Es curioso, desde que nos volvimos jipis nos entró una gran afición por el campiri. No, no es ninguna marca de licor, el campiri, hombre, el campo, la naturaleza esa, las flores y los bichos y todo lo demás, que la ciudad es un muermo, oyes, y eso que somos de barrio. ¡Como mola el campiri!, tronco, ¿que no?, ya te digo, pues eso. Que cada vez que podíamos, que tampoco eran muchas nos pirábamos para el campiri, a ver los árboles y las plantas y el paisaje, ¡que es una pasada!.

¿Que si era una preocupación ecológica?, Eco... ¿que?, ¿Mande?. Por aquellos tiempos el palabro ese aún no circulaba por nuestros pagos. Que nos molaba lo natural y nos jodía lo mecánico y lo artificial, bueno, menos las guitarras eléctricas y los amplis, que para eso éramos un grupo de rock psicodélico, progresivo y experimental, que tampoco éramos el trio Los Panchos, que lo nuestro venía del underground ese, que sin la electricidad sonaba muy mal y no había manera de meter bulla. Vamos, que no sonaba. Y además, que nos había costado un güevo tener nuestro equipo to electrónico, para ahora tocar la flauta y el caramillo. Pues, no.

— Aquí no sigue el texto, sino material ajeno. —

(** Every byte of standard input is in a record that was written or is held, in order, with the
    end of the stream when all of it was read. *)
Record fed (tr : list io_event) (b : Bridge) : Prop := {
  fd_buff : zlen (ws_buff b) = BUFFLEN;
  fd_bounds : 0 <= ws_next b <= ws_stop b /\ ws_stop b <= BUFFLEN;
  fd_empty : ws_next b = ws_stop b -> ws_next b = 0;
  fd_id : requestId (reply b) = 1;
  fd_bytes : writes_of sock tr ++ held b =
    wire (map stdin_rec (reads_of STDIN_FILENO tr)) ++ (if stdin_eof_sent b then enc (stdin_rec []) else []);
  fd_byte : Forall chunk_ok (reads_of STDIN_FILENO tr);
  fd_left : bytesToRead b = cl - zlen (concat (reads_of STDIN_FILENO tr));
  fd_sent : stdin_eof_sent b = (bytesToRead b <=? 0);
  fd_open : webServerReadHandlerEOF b = true -> 0 < bytesToRead b;
  fd_eof : exists cs, reads_of STDIN_FILENO tr = cs ++ (if webServerReadHandlerEOF b then [[]] else []) /\
    Forall (fun c => c <> []) cs }.

(** When an operation is pending. *)
Record waits (b : Bridge) : Prop := {
  wt_ws : wsReadPending b = true -> ws_next b = 0 /\ ws_stop b = 0 /\ fcgiWritePending b = false /\
    0 < bytesToRead b /\ webServerReadHandlerEOF b = false;
  wt_write : fcgiWritePending b = true -> ws_next b < ws_stop b }.

(** Everything that can go on is posted. *)
Record posted (b : Bridge) : Prop := {
  po_read : fcgiReadPending b = true;
  po_write : ws_next b < ws_stop b -> fcgiWritePending b = true;
  po_stdin : ws_next b = 0 -> ws_stop b = 0 -> 0 < bytesToRead b -> webServerReadHandlerEOF b = false -> wsReadPending b = true }.

(** The answer is where the reads of the socket have brought it. *)
Record replied (tr : list io_event) (b : Bridge) : Prop := {
  rp_reads : as_reads (reads_of sock tr) (reply_init script) = Ok (None, reply b);
  rp_some : Forall (fun c => c <> []) (reads_of sock tr);
  rp_ok : reply_ok (reply b);
  rp_buff : zlen (as_buff b) = BUFFLEN /\ Forall is_byte (as_buff b) }.

Record loop_inv (s : Aio * Bridge) : Prop := {
  lp_tied : tied (fst s) (snd s);
  lp_fed : fed (io_trace (fst s)) (snd s);
  lp_waits : waits (snd s);
  lp_posted : posted (snd s);
  lp_replied : replied (io_trace (fst s)) (snd s);
  lp_script : script_ok (rd_script (fst s)) }.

La verdad es que lo de ser jipis y pirarse al campiri cada vez que se pudiese formaba parte del mismo estilo de vida. ¡Maneras de vivir!, que dirían algunos luego, pero que a nosotros ya se nos había ocurrido antes, que eramos y fuimos unos anticipaos y unos icomprendidos. Lo cierto es que no siempre podíamos pirarnos al campiri. Algunas veces si. El Emeterio, un colega de la Baska, tenía un seiscientos descapotable color naranja que era un flipe, ¡no íbamos a ir en burro, hombre!, y el Quique tuvo un tiempo una especie de mini ranchera que cabíamos tropecientos, y Juanto también tenía buga, y luego Juan, así que, de vez en cuando, nos íbamos al "castillo" de Torrelodones, donde mira tu por donde he terminado yo viviendo muy cerca (a veces de noche, a flipar con las estrellas y toda lo movida sideral) y otras veces nos íbamos por el Henares (que es un rtío, para el que no lo sepa) y Guadalajara y hasta Hita (donde el arcipreste) en una ocasión, y siempre nos llevábamos la musiqueli a cuestas con algún casete, que tampoco ese ingenio estaba reñido con nuestro amor por lo natural y la floresta.

A veces teníamos más suerte y podíamos pirarnos a la casa que tenía la medre de Rulo en un pueblo de la Sierra de Gredos, aunque era muy peligroso, en serio, porque los del lugar, o sea los lugareños, que eran un tanto hoscos, además de un tanto toscos y mal encaraos, se liaban a pedradas con nosotros en cuanto nos bajabamos del autobús con las greñas que llevabamos al grito de ¡maricones!. Que éramos unos incomprendidos, sobre todo en la España rural (y casposa) esa.

Y cuando no podíamos ir al campiri, pues al parque, que en el barrio tenáimos dos muy cerca, o al Retiro o a la Casa de Campo, que en eso, la verdad, Madrid molaba. Pero molaba más el campiri. Que éramos de buen conformar y no hacía falta que hubiese un bosque de abedules, ni lagos, ni montañas, que tampoco vivíamos en Suiza, y con los pinares de La Elipa bastaba muchas veces.